Software dependencies, work dependencies and Failure Proneness
1. Software Dependencies, Work Dependencies,
and their impact on Failures
Jeffrey A.Roberts, James D.Herbsleb, Marcelo cataldo and Audris Mockus
Presented By
Muthukumaran Kasinathan
2. Introduction
“Software faults are often the result of violated dependencies
that are not recognized by developers implementing software”
Research Questions
What is the relative impact of syntactic and logical
dependencies on the failure proneness of a software
system?
Do higher levels of work dependencies lead to higher levels
of failure proneness of a software system?
4. Syntactic Dependencies
“Syntactic dependencies will be computed between source
code files by identifying data, function and method references
crossing the boundary of each source code file ”

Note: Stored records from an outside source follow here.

(* ===== verification/Entities.v ===== *)
(** * The rows of the catalog database ([spec/entities.rs], [spec/query_clauses.rs])

    One record per DuckLake catalog table, with the table and column names and
    the conversion to SQL values that the [#[ducklake_table]] macro derives, and
    the decoding by column name of [sqlx::FromRow]. *)

From S2P Require Import Prelude Text Regex Identifier Types.

(** ** SQL values and rows *)

Inductive SqlValue `{External} : Type :=
  | SNull
  | SBool (b : bool)
  | SInt (z : Z)
  | SText (s : string)
  | SUuid (u : Uuid)
  | STime (t : DateTimeUtc).

Class ToSql `{External} (A : Type) : Type := {
  to_sql : A -> SqlValue;
  from_sql : SqlValue -> option A;
  from_to_sql a : from_sql (to_sql a) = Some a;
}.

Section SqlInstances.
Context `{EXT : External}.

#[export] Program Instance sql_Z : ToSql Z := {|
  to_sql := SInt; from_sql v := match v with SInt z => Some z | _ => None end |}.
Solve Obligations with done.
#[export] Program Instance sql_bool : ToSql bool := {|
  to_sql := SBool; from_sql v := match v with SBool z => Some z | _ => None end |}.
Solve Obligations with done.
#[export] Program Instance sql_string : ToSql string := {|
  to_sql := SText; from_sql v := match v with SText z => Some z | _ => None end |}.
Solve Obligations with done.
#[export] Program Instance sql_uuid : ToSql Uuid := {|
  to_sql := SUuid; from_sql v := match v with SUuid z => Some z | _ => None end |}.
Solve Obligations with done.
#[export] Program Instance sql_time : ToSql DateTimeUtc := {|
  to_sql := STime; from_sql v := match v with STime z => Some z | _ => None end |}.
Solve Obligations with done.
End SqlInstances.

(** A nullable column of a type whose own values are never [NULL]. *)
Class NotNull `{External} (A : Type) `{!ToSql A} : Prop :=
  to_sql_not_null : forall a : A, to_sql a <> SNull.
#[export] Instance not_null_Z `{External} : NotNull Z. Proof. done. Qed.
#[export] Instance not_null_bool `{External} : NotNull bool. Proof. done. Qed.
#[export] Instance not_null_string `{External} : NotNull string. Proof. done. Qed.
#[export] Instance not_null_uuid `{External} : NotNull Uuid. Proof. done. Qed.
#[export] Instance not_null_time `{External} : NotNull DateTimeUtc. Proof. done. Qed.

Definition option_to_sql `{External} {A} `{!ToSql A} (o : option A) : SqlValue :=
  match o with Some a => to_sql a | None => SNull end.
Definition option_from_sql `{External} {A} `{!ToSql A} (v : SqlValue) : option (option A) :=
  match v with SNull => Some None | v => Some <$> from_sql v end.

Lemma option_from_to_sql `{External} {A} `{!ToSql A} `{!NotNull A} (o : option A) :
  option_from_sql (option_to_sql o) = Some o.
Proof.
  destruct o as [a|]; [|done]. pose proof (to_sql_not_null a) as Hn.
  pose proof (from_to_sql a) as Hf. cbn. unfold option_from_sql.
  destruct (to_sql a); by try rewrite Hf.
Qed.

#[export] Instance sql_option `{External} {A} `{!ToSql A} `{!NotNull A} : ToSql (option A) := {|
  to_sql := option_to_sql; from_sql := option_from_sql; from_to_sql := option_from_to_sql |}.

(** A row is the list of its columns' values, by name. *)
Abbreviation row := (list (string * SqlValue)).

Definition get_column `{External} {A} `{!ToSql A} (column : string) (r : row) : option A :=
  IndexMap.get column r ≫= from_sql.

(** ** The derived traits of an entity *)

Class Entity `{External} (E : Type) : Type := {
  TABLE : string;
  COLUMNS : list string;
  PRIMARY_KEY : option string;
  into_values : E -> list SqlValue;
  from_row : row -> option E;
  from_to_row e : from_row (zip COLUMNS (into_values e)) = Some e;
  COLUMNS_NoDup : NoDup COLUMNS;
}.
#[global] Arguments TABLE {_} E {_}.
#[global] Arguments COLUMNS {_} E {_}.
#[global] Arguments PRIMARY_KEY {_} E {_}.

Definition to_row `{External} {E} `{!Entity E} (e : E) : row := zip (COLUMNS E) (into_values e).

Ltac solve_NoDup := intros; apply (bool_decide_unpack _); vm_compute; exact I.

(** Decoding a column of an encoded row finds the value encoded for it. *)
Fixpoint column_index (c : string) (columns : list string) : option nat :=
  match columns with
  | [] => None
  | c' :: columns => if decide (c' = c) then Some 0 else S <$> column_index c columns
  end.

Lemma get_column_zip `{External} {A} `{!ToSql A} c columns (values : list SqlValue) i (a : A) :
  column_index c columns = Some i -> values !! i = Some (to_sql a) ->
  get_column c (zip columns values) = Some a.
Proof.
  unfold get_column. revert i values. induction columns as [|c' columns IH]; [done|].
  intros i values Hi Hv. destruct values as [|v values]; [by destruct i|].
  cbn [column_index] in Hi. cbn [zip zip_with IndexMap.get]. case_decide.
  - simplify_eq. cbn in Hv. simplify_eq. cbn. apply from_to_sql.
  - destruct (column_index c columns) as [j|]; [|done]. simplify_eq/=. by eapply IH.
Qed.

Ltac solve_entity :=
  intros; cbv beta;
  repeat (erewrite get_column_zip; [|vm_compute; reflexivity|reflexivity];
          cbn [mbind option_bind]);
  match goal with |- Some _ = Some ?e => by destruct e end.

Module DucklakeColumn.
Record t : Type := mk {
  column_id : Z;
  begin_snapshot : Z;
  end_snapshot : option Z;
  table_id : Z;
  column_order : option Z;
  column_name : string;
  column_type : string;
  initial_default : option string;
  default_value : option string;
  nulls_allowed : bool;
  parent_column : option Z;
  default_value_type : option string;
  default_value_dialect : option string;
}.
Definition eta (r : t) : t :=
  mk (column_id r) (begin_snapshot r) (end_snapshot r) (table_id r) (column_order r)
    (column_name r) (column_type r) (initial_default r) (default_value r) (nulls_allowed r)
    (parent_column r) (default_value_type r) (default_value_dialect r).
#[export] Instance set_table_id : Setter table_id := ltac:(mk_setter eta table_id).
#[export] Instance set_begin_snapshot : Setter begin_snapshot := ltac:(mk_setter eta begin_snapshot).
#[export] Instance set_end_snapshot : Setter end_snapshot := ltac:(mk_setter eta end_snapshot).
#[export] Program Instance entity `{External} : Entity t := {|
  TABLE := "ducklake_column";
  COLUMNS := ["column_id"; "begin_snapshot"; "end_snapshot"; "table_id"; "column_order";
    "column_name"; "column_type"; "initial_default"; "default_value"; "nulls_allowed";
    "parent_column"; "default_value_type"; "default_value_dialect"];
  PRIMARY_KEY := None;
  into_values e := [to_sql (column_id e); to_sql (begin_snapshot e); to_sql (end_snapshot e);
    to_sql (table_id e); to_sql (column_order e); to_sql (column_name e);
    to_sql (column_type e); to_sql (initial_default e); to_sql (default_value e);
    to_sql (nulls_allowed e); to_sql (parent_column e); to_sql (default_value_type e);
    to_sql (default_value_dialect e)];
  from_row r :=
    column_id ← get_column "column_id" r;
    begin_snapshot ← get_column "begin_snapshot" r;
    end_snapshot ← get_column "end_snapshot" r;
    table_id ← get_column "table_id" r;
    column_order ← get_column "column_order" r;
    column_name ← get_column "column_name" r;
    column_type ← get_column "column_type" r;
    initial_default ← get_column "initial_default" r;
    default_value ← get_column "default_value" r;
    nulls_allowed ← get_column "nulls_allowed" r;
    parent_column ← get_column "parent_column" r;
    default_value_type ← get_column "default_value_type" r;
    default_value_dialect ← get_column "default_value_dialect" r;
    Some (mk column_id begin_snapshot end_snapshot table_id column_order column_name column_type
      initial_default default_value nulls_allowed parent_column default_value_type
      default_value_dialect);
|}.
Next Obligation. solve_entity. Qed.
Next Obligation. solve_NoDup. Qed.
End DucklakeColumn.
#[export] Existing Instances DucklakeColumn.set_table_id DucklakeColumn.set_begin_snapshot DucklakeColumn.set_end_snapshot.
#[export] Existing Instance DucklakeColumn.entity.
Abbreviation DucklakeColumn := DucklakeColumn.t.

Module DucklakeColumnMapping.
Record t : Type := mk {
  mapping_id : Z;
  table_id : Z;
  type_ : option string;
}.
#[export] Program Instance entity `{External} : Entity t := {|
  TABLE := "ducklake_column_mapping";
  COLUMNS := ["mapping_id"; "table_id"; "type"];
  PRIMARY_KEY := None;
  into_values e := [to_sql (mapping_id e); to_sql (table_id e); to_sql (type_ e)];
  from_row r :=
    mapping_id ← get_column "mapping_id" r;
    table_id ← get_column "table_id" r;
    type_ ← get_column "type" r;
    Some (mk mapping_id table_id type_);
|}.
Next Obligation. solve_entity. Qed.
Next Obligation. solve_NoDup. Qed.
End DucklakeColumnMapping.
#[export] Existing Instance DucklakeColumnMapping.entity.
Abbreviation DucklakeColumnMapping := DucklakeColumnMapping.t.

Module DucklakeColumnTag.
Record t : Type := mk {
  table_id : Z;
  column_id : Z;
  begin_snapshot : Z;
  end_snapshot : option Z;
  key : string;
  value : string;
}.
#[export] Program Instance entity `{External} : Entity t := {|
  TABLE := "ducklake_column_tag";
  COLUMNS := ["table_id"; "column_id"; "begin_snapshot"; "end_snapshot"; "key"; "value"];
  PRIMARY_KEY := None;
  into_values e := [to_sql (table_id e); to_sql (column_id e); to_sql (begin_snapshot e);
    to_sql (end_snapshot e); to_sql (key e); to_sql (value e)];
  from_row r :=
    table_id ← get_column "table_id" r;
    column_id ← get_column "column_id" r;
    begin_snapshot ← get_column "begin_snapshot" r;
    end_snapshot ← get_column "end_snapshot" r;
    key ← get_column "key" r;
    value ← get_column "value" r;
    Some (mk table_id column_id begin_snapshot end_snapshot key value);
|}.
Next Obligation. solve_entity. Qed.
Next Obligation. solve_NoDup. Qed.
End DucklakeColumnTag.
#[export] Existing Instance DucklakeColumnTag.entity.
Abbreviation DucklakeColumnTag := DucklakeColumnTag.t.
(** An addition of a table that succeeds *)
Lemma add_table_run table path next c out c' :
  Catalog.add_table table path next c = (Ok out, c') ->
  exists e e' t r,
    let name := TableInfo.name table in
    let pushed := c <| Catalog.table_arena := (Arena.push t None (Catalog.table_arena c)).2 |> in
    Catalog.table_by_name c name = Err e /\ Catalog.view_by_name c name = Err e' /\
    CatalogTable.name t = name /\
    Catalog.schema_by_name c (QualifiedName.schema name) = Ok r /\
    out.1.1.2 = TableRef.mk (length (Arena.arena (Catalog.table_arena c))) /\
    Catalog.update_schema r (fun s => s <| CatalogSchema.tables ::=
      <[QualifiedName.name name := length (Arena.arena (Catalog.table_arena c))]> |>) pushed =
      (Ok tt, c').
Proof.
  unfold Catalog.add_table; rewrite run_get.
  destruct (Catalog.table_by_name c _) as [r0|e|] eqn:He; [by unfold st_lift, mbind, stateful_bind; cbn; case_match| |done].
  destruct (Catalog.view_by_name c _) as [r0|e'|] eqn:He'; [by unfold st_lift, mbind, stateful_bind; cbn; case_match| |done].
  unfold mbind at 1, stateful_bind at 1, st_lift at 1.
  destruct (CatalogColumns.from_schema _ _) as [columns| |]; [|done..].
  unfold mbind at 1, stateful_bind at 1, st_lift at 1.
  destruct (option_outcome _ _) as [partition| |]; [|done..].
  unfold mbind at 1, stateful_bind at 1, st_lift at 1.
  destruct (option_outcome _ _) as [sort_info| |]; [|done..].
  unfold mbind at 1, stateful_bind at 1, st_lift at 1.
  destruct (CatalogColumns.root_column_indices _) as [idxs| |]; [|done..].
  unfold Arena.push; cbn [fst snd].
  unfold mbind at 1, stateful_bind at 1, st_modify at 1; cbn [fst snd].
  unfold mbind at 1, stateful_bind at 1, st_get at 1.
  unfold mbind at 1, stateful_bind at 1, st_lift at 1.
  destruct (Catalog.schema_by_name _ _) as [r| |] eqn:Hr; [|done..].
  unfold mbind at 1, stateful_bind at 1.
  destruct (Catalog.update_schema _ _ _) as [[[]| |] c1] eqn:Hu; intros [= <- <-].
  exists e, e', (CatalogTable.mk None (TableInfo.name table) columns partition sort_info
    (TableInfo.tags table) path), r; by split_and!.
Qed.

Lemma update_arena_run {A} (arena : Catalog -> Arena A) `{!Setter arena} i f c c' :
  Catalog.update_arena arena i f c = (Ok tt, c') ->
  c' = (Catalog.update_arena arena i f c).2 /\ is_Some (Arena.arena (arena c) !! i).
Proof.
  intros Hu; split; [by rewrite Hu|]; revert Hu.
  unfold Catalog.update_arena, Arena.update; by destruct (_ !! i).
Qed.

Lemma absent_not_named c name e : Catalog.table_by_name c name = Err e -> table_names c name = None.
Proof. unfold table_names; by intros ->. Qed.

Lemma qualified_eta (q : QualifiedName) :
  q = QualifiedName.mk (QualifiedName.schema q) (QualifiedName.name q).
Proof. by destruct q. Qed.

Lemma add_table_names table path next c out c' :
  well_formed c -> Catalog.add_table table path next c = (Ok out, c') ->
  table_names c (TableInfo.name table) = None /\
  forall q, table_names c' q =
    if decide (q = TableInfo.name table) then Some out.1.1.2 else table_names c q.
Proof.
  intros Hc Hadd; destruct (add_table_run _ _ _ _ _ _ Hadd) as (e & e' & t & r & He & _ & _ & Hr & -> & Hu).
  split; [by eapply absent_not_named|]; intros q.
  destruct (update_arena_run _ _ _ _ _ Hu) as [-> [s Hs]].
  apply schema_by_name_ref in Hr.
  rewrite (table_names_on_schema _ (QualifiedName.schema (TableInfo.name table)) _ s);
    [|by apply wf_push_table|exact Hr|exact Hs].
  case_decide as Hq; case_decide as Hname; subst; try done.
  - by rewrite lookup_insert_eq.
  - rewrite lookup_insert_ne.
    + rewrite (qualified_eta q), Hq.
      by rewrite (table_names_in_schema c _ _ s) by done.
    + intros Hn; apply Hname; rewrite (qualified_eta q), Hq, <- Hn; by destruct (TableInfo.name table).
Qed.

Lemma rename_table_names r new_name t c c' :
  well_formed c -> live_table c r -> Arena.arena (Catalog.table_arena c) !! TableRef.idx r = Some t ->
  Catalog.rename_table r new_name c = (Ok tt, c') ->
  let old := CatalogTable.name t in
  let new := QualifiedName.mk (QualifiedName.schema old) new_name in
  table_names c new = None /\
  forall q, table_names c' q =
    if decide (q = new) then Some r else if decide (q = old) then None else table_names c q.
Proof.
  intros Hc Hl Ht Hrun old new.
  destruct (live_table_parts c r Hl) as (t' & i & s & Ht' & Hi & Hs & Hn); simplify_eq.
  destruct (rename_table_run c r new_name Hl) as [[Hrun' Hfree]|[e He]]; [|congruence].
  rewrite Hrun' in Hrun; injection Hrun as <-; destruct (Hfree t i s Ht Hi Hs) as [Hfree_t _].
  split; [by unfold new; rewrite (table_names_in_schema c _ i s), Hfree_t|].
  intros q; unfold renamed; rewrite Ht, table_names_on_table, Hi.
  rewrite (table_names_on_schema _ (QualifiedName.schema old) _ s) by done; unfold new.
  destruct (decide (QualifiedName.schema q = QualifiedName.schema old)) as [Hq|Hq].
  - rewrite (qualified_eta q), Hq, (table_names_in_schema c _ i s) by done; cbn.
    destruct r as [r]; cbn in *.
    destruct (decide (new_name = QualifiedName.name q)) as [->|Hne].
    + by rewrite lookup_insert_eq, decide_True.
    + rewrite lookup_insert_ne, decide_False by (congruence || done).
      destruct (decide (QualifiedName.name old = QualifiedName.name q)) as [Ho|Ho].
      * rewrite <- Ho, lookup_delete_eq, decide_True; [done|]; by destruct old.
      * rewrite lookup_delete_ne, decide_False; [done| |done]; intros Heq.
        by apply Ho; rewrite <- Heq.
  - rewrite !decide_False; [done|by intros ->..].
Qed.

Lemma delete_table_names r t c c' :
  well_formed c -> live_table c r -> Arena.arena (Catalog.table_arena c) !! TableRef.idx r = Some t ->
  Catalog.delete_table r c = (Ok tt, c') ->
  forall q, table_names c' q =
    if decide (q = CatalogTable.name t) then None else table_names c q.
Proof.
  intros Hc Hl Ht Hrun q.
  destruct (live_table_parts c r Hl) as (t' & i & s & Ht' & Hi & Hs & Hn); simplify_eq.
  revert Hrun; unfold Catalog.delete_table; rewrite run_get.
  rewrite (run_lift_ok _ t) by (unfold Catalog.table_inner, Arena.get; by rewrite Ht).
  rewrite (run_lift_ok _ (SchemaRef.mk i)).
  2: { unfold Catalog.table_parent_schema, Catalog.table_inner, Arena.get; rewrite Ht; cbn.
       unfold Catalog.schema_by_name; by rewrite Hi. }
  intros Hu; destruct (update_arena_run _ _ _ _ _ Hu) as [-> _]; cbn.
  rewrite (table_names_on_schema _ (QualifiedName.schema (CatalogTable.name t)) _ s) by done.
  destruct (decide (QualifiedName.schema q = _)) as [Hq|Hq]; [|rewrite decide_False; [done|by intros ->]].
  rewrite (qualified_eta q), Hq, (table_names_in_schema c _ i s) by done; cbn.
  destruct (decide (QualifiedName.name (CatalogTable.name t) = QualifiedName.name q)) as [Ho|Ho].
  - rewrite Ho, lookup_delete_eq, decide_True; [done|]; rewrite <- Ho; by destruct (CatalogTable.name t).
  - rewrite lookup_delete_ne, decide_False; [done| |done]; intros Heq; by apply Ho; rewrite <- Heq.
Qed.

Focuses on Control and Dataflow relationships
These dependencies could be:
Inflow, Outflow Data Dependencies
Inflow, Outflow Functional Dependencies
5. Logical Dependencies
Relate source-code files that are modified together as part of
an MR
If only one file was changed for an MR, then there is no
dependencies
Using the Commit information from the Version control
system, a logical dependency matrix (LDM) was created
LDM is a symmetric matrix of source-code files where Cij
represents the sum, across all releases, of the number of
times files i and j were changed together as part of an MR
6. Logical Dependencies
“Logical Dependencies between the source code files will be
calculated by identifying source code files that are changed
together as part of software development”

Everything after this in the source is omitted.